__Recorded data__:
------------------------------------------------

(** * Workout completion and personal-record engine

    A shallow embedding of [WorkoutService] (services/workout.service.ts),
    of the calculators it calls (utils/calculators.ts), of the error class
    it throws (utils/errors.ts) and of the part of the Mongoose models it
    reads and writes (models/workout.model.ts, models/record.model.ts,
    models/progress.model.ts).

    Conventions of the embedding:
    - a JavaScript [number] is an integer of [Z]; the engine only adds,
      multiplies and compares, which agrees with IEEE doubles on integers
      below 2^53;
    - an [ObjectId] (and the string a controller passes for it) is a
      [string];
    - a [Date] is its [getTime()] value in milliseconds;
    - asynchronous code is sequential: every [await] is a step of a state
      and exception monad over the database;
    - every call on a model or on the driver is logged; a request to the
      store may fail: an oracle [fault] says, for the k-th entry of the
      log, whether the driver throws there (a connection error, a timeout,
      a cast error on a malformed id);
    - Mongoose validates a document against its schema before it sends
      it: a document that the schema refuses is never sent;
    - fields that no modelled operation reads or writes (notes, location,
      rpe, the timestamps of Mongoose) are left out. *)

From Stdlib Require Import ZArith List String Bool Lia DecimalString.
From Stdlib Require Import Sorted Permutation.
Import ListNotations.

Local Open Scope string_scope.
Local Open Scope list_scope.
Local Open Scope Z_scope.

(** ** Data model *)

Definition ObjectId := string.

Module Status.
(** [status] of models/workout.model.ts. *)
Inductive t := in_progress | completed | aborted.

Definition eqb (a b : t) : bool :=
  match a, b with
  | in_progress, in_progress | completed, completed | aborted, aborted => true
  | _, _ => false
  end.
End Status.

Module RecordType.
(** [type] of models/record.model.ts. *)
Inductive t := weight | reps | volume | duration.

Definition eqb (a b : t) : bool :=
  match a, b with
  | weight, weight | reps, reps | volume, volume | duration, duration => true
  | _, _ => false
  end.
End RecordType.

(** One element of [IWorkoutSet.sets]. *)
Record SetEntry := mkSet {
  weight : Z;
  reps : Z;
  set_duration : option Z;
  completed : bool;
  isPersonalRecord : bool
}.

(** [IWorkoutSet]: one exercise of a workout with its ordered sets. *)
Record WorkoutSet := mkWorkoutSet {
  entry_id : ObjectId;
  exercise : ObjectId;
  sets : list SetEntry
}.

Record Metrics := mkMetrics {
  totalVolume : Z;
  totalReps : Z;
  caloriesBurned : Z;
  personalRecords : Z
}.

(** [IWorkout]. *)
Record Workout := mkWorkout {
  _id : ObjectId;
  user : ObjectId;
  routine : ObjectId;
  startTime : Z;
  endTime : option Z;
  duration : option Z;
  status : Status.t;
  exercises : list WorkoutSet;
  metrics : option Metrics
}.

(** [IRecord]; [r_previous] is the optional [{ value, date }] snapshot. *)
Record RecordDoc := mkRecord {
  r_user : ObjectId;
  r_exercise : ObjectId;
  r_type : RecordType.t;
  r_value : Z;
  r_date : Z;
  r_workout : ObjectId;
  r_previous : option (Z * Z)
}.

(** A document of the progress collection, as [completeWorkout] builds it. *)
Record ProgressDoc := mkProgress {
  p_user : ObjectId;
  p_type : string;
  p_metric : string;
  p_date : Z;
  p_value : Z;
  p_unit : string;
  p_workout : ObjectId;
  p_exercise : option ObjectId;
  p_source : string
}.

(** The collections the engine touches. [exerciseIds] are the [_id]s of the
    exercise collection, against which [populate] resolves references. *)
Record Store := mkStore {
  workouts : list Workout;
  exerciseIds : list ObjectId;
  records : list RecordDoc;
  progress : list ProgressDoc
}.

(** ** Errors *)

Inductive Exn :=
| AppError (message : string) (statusCode : Z)
| MongoError (reason : string)
| TypeError.

Definition isAppError (e : Exn) : bool :=
  match e with AppError _ _ => true | _ => false end.

(** The MongoTransactionError of the driver for an abort after a commit. *)
Definition AbortRefused : Exn :=
  MongoError "Cannot call abortTransaction after calling commitTransaction".

(** ** Calls on the models and the database driver *)

Inductive StoreOp :=
| OpStartSession
| OpStartTransaction
| OpFindWorkout (id userId : ObjectId)
| OpFindRecord (userId exerciseId : ObjectId) (ty : RecordType.t)
| OpCreateRecord (r : RecordDoc)
| OpCreateProgress (ps : list ProgressDoc)
| OpSaveWorkout (w : Workout)
| OpFindOneAndUpdate (id userId : ObjectId)
| OpCommit
| OpAbort
| OpEndSession.

Definition isWrite (op : StoreOp) : bool :=
  match op with
  | OpCreateRecord _ | OpCreateProgress _ | OpSaveWorkout _
  | OpFindOneAndUpdate _ _ => true
  | _ => false
  end.

(** ** models/progress.model *)

(** The [enum] of [type] in the schema. *)
Definition progressMetricTypes : list string :=
  ["weight"; "bodyFat"; "waist"; "chest"; "arms"; "thighs"].

Definition isProgressMetricType (t : string) : bool :=
  existsb (String.eqb t) progressMetricTypes.

(** The [pre('save')] hook of the schema, with the values that
    types/progress.types of the backend gives [MetricType] (its BODY_FAT
    is "body_fat", which the [enum] above does not list). *)
Definition preSaveAccepts (p : ProgressDoc) : bool :=
  let t := p_type p in
  let v := p_value p in
  negb (String.eqb t "weight" && ((v <=? 0) || (500 <? v)))
  && negb (String.eqb t "body_fat" && ((v <? 0) || (100 <? v)))
  && negb ((String.eqb t "chest" || String.eqb t "waist" || String.eqb t "hips"
            || String.eqb t "arms" || String.eqb t "thighs")
           && ((v <=? 0) || (300 <? v))).

(** A document that passes the validation of the schema and its hook. *)
Definition validProgress (p : ProgressDoc) : bool :=
  isProgressMetricType (p_type p) && preSaveAccepts p.

(** What a strict schema keeps of a document: the paths it declares,
    [user], [type], [value] and [date]. The paths it does not declare are
    dropped; they are stored as absent (the empty string, [None]). *)
Definition castProgress (p : ProgressDoc) : ProgressDoc :=
  mkProgress (p_user p) (p_type p) "" (p_date p) (p_value p) "" "" None "".


(** Whether [commitTransaction] was called on the transaction that the
    session is in. *)
Definition commitCalled (l : list StoreOp) : bool :=
  fold_left (fun called op =>
               match op with
               | OpStartTransaction => false
               | OpCommit => true
               | _ => called
               end) l false.

(** ** The world: committed data, the open transaction, the clock *)

Record World := mkWorld {
  db : Store;
  txn : option Store;
  ticks : nat;
  log : list StoreOp
}.

(** What a read inside the session sees. *)
Definition view (w : World) : Store :=
  match txn w with Some s => s | None => db w end.

Definition initial (s : Store) : World := mkWorld s None 0 [].

(** ** State and exception monad *)

Inductive Outcome (A : Type) :=
| Ret (a : A)
| Raise (e : Exn).
Arguments Ret {A} a.
Arguments Raise {A} e.

Definition M (A : Type) := World -> Outcome A * World.

Definition ret {A} (a : A) : M A := fun w => (Ret a, w).

Definition throw {A} (e : Exn) : M A := fun w => (Raise e, w).

Definition bind {A B} (m : M A) (k : A -> M B) : M B :=
  fun w =>
    match m w with
    | (Ret a, w') => k a w'
    | (Raise e, w') => (Raise e, w')
    end.

Declare Scope engine_scope.
Delimit Scope engine_scope with engine.
Notation "x <- c ;; k" := (bind c (fun x => k))
  (at level 61, c at next level, right associativity) : engine_scope.
Notation "' p <- c ;; k" := (bind c (fun x => match x with p => k end))
  (at level 61, p pattern, c at next level, right associativity) : engine_scope.
Notation "c ;; k" := (bind c (fun _ => k))
  (at level 61, right associativity) : engine_scope.
Local Open Scope engine_scope.

(** [try { body } catch (error) { handler error } finally { fin }]. *)
Definition tryCatchFinally {A} (body : M A) (handler : Exn -> M A)
    (fin : M unit) : M A :=
  fun w =>
    let '(r, w1) :=
      match body w with
      | (Ret a, w') => (Ret a, w')
      | (Raise e, w') => handler e w'
      end in
    match fin w1 with
    | (Ret _, w2) => (r, w2)
    | (Raise e, w2) => (Raise e, w2)
    end.

(** [try { body } catch (error) { handler error }]. *)
Definition tryCatch {A} (body : M A) (handler : Exn -> M A) : M A :=
  fun w =>
    match body w with
    | (Ret a, w') => (Ret a, w')
    | (Raise e, w') => handler e w'
    end.

(** ** Generic loop: [for (const x of xs) { ... }] mutating [x] and locals *)

Fixpoint forEach {A S} (f : S -> A -> M (A * S)) (xs : list A) (s : S)
    : M (list A * S) :=
  match xs with
  | [] => ret ([], s)
  | x :: rest =>
      '(x', s1) <- f s x ;;
      '(rest', s2) <- forEach f rest s1 ;;
      ret (x' :: rest', s2)
  end.

(** ** utils/calculators.ts, pure part *)

Definition calculateVolume (weight reps : Z) : Z := weight * reps.

(** ** Queries on collections *)

Definition sameKey (userId exerciseId : ObjectId) (ty : RecordType.t)
    (r : RecordDoc) : bool :=
  String.eqb (r_user r) userId && String.eqb (r_exercise r) exerciseId
  && RecordType.eqb (r_type r) ty.

(** First document of [rs] in the order [sort({ value: -1 })]. *)
Fixpoint maxByValue (rs : list RecordDoc) : option RecordDoc :=
  match rs with
  | [] => None
  | r :: rest =>
      match maxByValue rest with
      | None => Some r
      | Some m => if r_value m <=? r_value r then Some r else Some m
      end
  end.

Definition findWorkout (id userId : ObjectId) (s : Store) : option Workout :=
  find (fun w => String.eqb (_id w) id && String.eqb (user w) userId)
       (workouts s).

Fixpoint replaceWorkout (w : Workout) (ws : list Workout) : list Workout :=
  match ws with
  | [] => []
  | x :: rest =>
      if String.eqb (_id x) (_id w) then w :: rest
      else x :: replaceWorkout w rest
  end.

(** [populate('exercises.exercise')]: the referenced document, or [null]
    when the exercise collection has none with that [_id]. *)
Definition populate (existing : list ObjectId) (ref : ObjectId)
    : option ObjectId :=
  if existsb (String.eqb ref) existing then Some ref else None.
Lemma cast_subscript_set_aligned (T : Width) (mem : list byte) (vaddr value : N) :
  N.land vaddr (mask T) = 0 ->
  cast_subscript_set T mem (N.shiftr vaddr (bits T)) value = WriteUnaligned T mem vaddr value.
Proof.
  intros H. unfold cast_subscript_set, WriteUnaligned. now rewrite aligned_offset by exact H.
Qed.

(** Whatever the alignment, the accessor moves the [sizeof T] bytes at
    offset [vaddr]. *)
Lemma MemoryRead_ReadUnaligned (T : Width) (vaddr : N) (s : Jit32) :
  MemoryRead T vaddr s = ReadUnaligned T (memory_base (state s)) vaddr.
Proof.
  unfold MemoryRead. case_decide as H; [|reflexivity].
  now apply cast_subscript_aligned.
Qed.

Lemma MemoryWrite_WriteUnaligned (T : Width) (vaddr value : N) (s : Jit32) :
  MemoryWrite T vaddr value s
  = (base ← WriteUnaligned T (memory_base (state s)) vaddr value;
     Ret (set_state (mkDeviceState base) s)).
Proof.
  unfold MemoryWrite. case_decide as H; [|reflexivity].
  now rewrite cast_subscript_set_aligned by exact H.
Qed.

Lemma sizeof_to_nat_pos (T : Width) : (0 < N.to_nat (sizeof T))%nat.
Proof. destruct T; simpl; lia. Qed.

Lemma T_modulus_eq (T : Width) : T_modulus T = 2 ^ (8 * N.of_nat (N.to_nat (sizeof T))).
Proof. unfold T_modulus. now rewrite N2Nat.id. Qed.

(** ** The byte-wise reference *)

Lemma subscript_Some {A : Type} (a : list A) (i : N) (x : A) :
  a !! N.to_nat i = Some x -> subscript a i = Ret x.
Proof. intros H. unfold subscript. now rewrite H. Qed.

Lemma subscript_None {A : Type} (a : list A) (i : N) :
  (length a <= N.to_nat i)%nat -> subscript a i = Undefined.
Proof. intros H. unfold subscript. now rewrite (lookup_ge_None_2 a _ H). Qed.

Lemma subscript_set_Ret {A : Type} (a : list A) (i : N) (x : A) :
  (N.to_nat i < length a)%nat -> subscript_set a i x = Ret (<[N.to_nat i := x]> a).
Proof. intros H. unfold subscript_set. now rewrite decide_True by exact H. Qed.

Lemma reference_read_S (mem : list byte) (off : N) (n : nat) :
  reference_read mem off (S n)
  = (b ← subscript mem off;
     rest ← reference_read mem (N.succ off) n;
     Ret (Byte.to_N b + u8_max * rest)).
Proof. reflexivity. Qed.

Lemma reference_write_S (mem : list byte) (off value : N) (n : nat) :
  reference_write mem off (S n) value
  = (mem' ← subscript_set mem off (byte_of_N value);
     reference_write mem' (N.succ off) n (value / u8_max)).
Proof. reflexivity. Qed.

Lemma reference_read_in (mem : list byte) (n : nat) : forall off : N,
  (N.to_nat off + n <= length mem)%nat ->
  reference_read mem off n = Ret (of_bytes (take n (drop (N.to_nat off) mem))).
Proof.
  induction n as [|n IH]; intros off Hin; [reflexivity|].
  cbn [reference_read].
  destruct (lookup_lt_is_Some_2 mem (N.to_nat off)) as [b Hb]; [lia|].
  rewrite (subscript_Some _ _ _ Hb), bind_Ret.
  rewrite IH by (rewrite N2Nat.inj_succ; lia). rewrite bind_Ret.
  rewrite (drop_S _ _ _ Hb), N2Nat.inj_succ. reflexivity.
Qed.

Lemma reference_read_out (mem : list byte) (n : nat) : forall off : N,
  (length mem < N.to_nat off + S n)%nat ->
  reference_read mem off (S n) = Undefined.
Proof.
  induction n as [|n IH]; intros off Hout; rewrite reference_read_S.
  - rewrite subscript_None by lia. reflexivity.
  - destruct (decide (N.to_nat off < length mem)%nat) as [Hlt|Hge].
    + destruct (lookup_lt_is_Some_2 mem (N.to_nat off) Hlt) as [b Hb].
      rewrite (subscript_Some _ _ _ Hb), bind_Ret.
      rewrite IH by (rewrite N2Nat.inj_succ; lia). reflexivity.
    + rewrite subscript_None by lia. reflexivity.
Qed.

Lemma reference_read_spec (T : Width) (mem : list byte) (off : N) :
  reference_read mem off (N.to_nat (sizeof T)) = ReadUnaligned T mem off.
Proof.
  unfold ReadUnaligned, memcpy_from. case_decide as H.
  - now rewrite reference_read_in by exact H.
  - pose proof (sizeof_to_nat_pos T) as Hpos.
    destruct (N.to_nat (sizeof T)) as [|n]; [lia|].
    now rewrite reference_read_out by lia.
Qed.

Lemma reference_write_in (n : nat) : forall (mem : list byte) (off value : N),
  (N.to_nat off + n <= length mem)%nat ->
  reference_write mem off n value
  = Ret (take (N.to_nat off) mem ++ to_bytes n value ++ drop (N.to_nat off + n) mem).
Proof.
  induction n as [|n IH]; intros mem off value Hin.
  - cbn [reference_write to_bytes app]. rewrite Nat.add_0_r, take_drop. reflexivity.
  - cbn [reference_write to_bytes].
    rewrite subscript_set_Ret by lia. rewrite bind_Ret.
    rewrite IH by (rewrite length_insert, N2Nat.inj_succ; lia).
    rewrite N2Nat.inj_succ. f_equal.
    rewrite (take_S_r _ _ (byte_of_N value))
      by (apply list_lookup_insert_eq; lia).
    rewrite take_insert_ge by lia.
    rewrite drop_insert_lt by lia.
    rewrite <- app_assoc. cbn [app].
    replace (S (N.to_nat off) + n)%nat with (N.to_nat off + S n)%nat by lia.
    reflexivity.
Qed.
Ltac skip_trial He b' :=
  let H := fresh in
  pose proof (He b' ltac:(simpl; lia)) as H;
  destruct (ConvertToGolang _ b'); [discriminate H | clear H].

Lemma decodeEntry_icmp entry l x dn id :
  ConvertToGolang entry ICMPTypeServiceEntryBindingType = Converted x →
  ICMPTypeServiceEntry.DisplayName x = Some dn →
  ICMPTypeServiceEntry.Id x = Some id →
  decodeEntry entry l =
  Returned (inl (appendEntry ICMPTypeServiceEntryBindingType
    (<["protocol" := VString (ICMPTypeServiceEntry.Protocol x)]>
     (<["icmp_code" := VString
          (from_option strconv.Itoa "" (ICMPTypeServiceEntry.IcmpCode x))]>
      (<["icmp_type" := VString
           (from_option strconv.Itoa "" (ICMPTypeServiceEntry.IcmpType x))]>
       (<["description" := VStringPtr (ICMPTypeServiceEntry.Description x)]>
        (<["display_name" :=
             VString (filterServiceEntryDisplayName dn id)]> ∅))))) l)).
Proof.
  intros Hx Hdn Hid. unfold decodeEntry. rewrite Hx, Hdn, Hid. simpl.
  by destruct (ICMPTypeServiceEntry.IcmpType x),
              (ICMPTypeServiceEntry.IcmpCode x).
Qed.

Lemma decodeEntry_l4 entry l x dn id :
  decodesAs entry L4PortSetServiceEntryBindingType x →
  L4PortSetServiceEntry.DisplayName x = Some dn →
  L4PortSetServiceEntry.Id x = Some id →
  decodeEntry entry l =
  Returned (inl (appendEntry L4PortSetServiceEntryBindingType
    (<["protocol" := VString (L4PortSetServiceEntry.L4Protocol x)]>
     (<["source_ports" :=
          VStringList (L4PortSetServiceEntry.SourcePorts x)]>
      (<["destination_ports" :=
           VStringList (L4PortSetServiceEntry.DestinationPorts x)]>
       (<["description" :=
            VStringPtr (L4PortSetServiceEntry.Description x)]>
        (<["display_name" :=
             VString (filterServiceEntryDisplayName dn id)]> ∅))))) l)).
Proof.
  intros [Hx He] Hdn Hid. unfold decodeEntry.
  skip_trial He ICMPTypeServiceEntryBindingType.
  by rewrite Hx, Hdn, Hid.
Qed.

Lemma decodeEntry_ether entry l x dn id :
  decodesAs entry EtherTypeServiceEntryBindingType x →
  EtherTypeServiceEntry.DisplayName x = Some dn →
  EtherTypeServiceEntry.Id x = Some id →
  decodeEntry entry l =
  Returned (inl (appendEntry EtherTypeServiceEntryBindingType
    (<["ether_type" := VInt64 (EtherTypeServiceEntry.EtherType x)]>
     (<["description" := VStringPtr (EtherTypeServiceEntry.Description x)]>
      (<["display_name" :=
           VString (filterServiceEntryDisplayName dn id)]> ∅))) l)).
Proof.
  intros [Hx He] Hdn Hid. unfold decodeEntry.
  skip_trial He ICMPTypeServiceEntryBindingType.
  skip_trial He L4PortSetServiceEntryBindingType.
  by rewrite Hx, Hdn, Hid.
Qed.

Lemma decodeEntry_ipProt entry l x dn id :
  decodesAs entry IPProtocolServiceEntryBindingType x →
  IPProtocolServiceEntry.DisplayName x = Some dn →
  IPProtocolServiceEntry.Id x = Some id →
  decodeEntry entry l =
  Returned (inl (appendEntry IPProtocolServiceEntryBindingType
    (<["protocol" := VInt64 (IPProtocolServiceEntry.ProtocolNumber x)]>
     (<["description" :=
          VStringPtr (IPProtocolServiceEntry.Description x)]>
      (<["display_name" :=
           VString (filterServiceEntryDisplayName dn id)]> ∅))) l)).
Proof.
  intros [Hx He] Hdn Hid. unfold decodeEntry.
  skip_trial He ICMPTypeServiceEntryBindingType.
  skip_trial He L4PortSetServiceEntryBindingType.
  skip_trial He EtherTypeServiceEntryBindingType.
  by rewrite Hx, Hdn, Hid.
Qed.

------------------------------------------------

Quote every line from the beginning of the entries up to and including the line that contains "- asynchronous code".

(** * Workout completion and personal-record engine

    A shallow embedding of [WorkoutService] (services/workout.service.ts),
    of the calculators it calls (utils/calculators.ts), of the error class
    it throws (utils/errors.ts) and of the part of the Mongoose models it
    reads and writes (models/workout.model.ts, models/record.model.ts,
    models/progress.model.ts).

    Conventions of the embedding:
    - a JavaScript [number] is an integer of [Z]; the engine only adds,
      multiplies and compares, which agrees with IEEE doubles on integers
      below 2^53;
    - an [ObjectId] (and the string a controller passes for it) is a
      [string];
    - a [Date] is its [getTime()] value in milliseconds;
    - asynchronous code is sequential: every [await] is a step of a state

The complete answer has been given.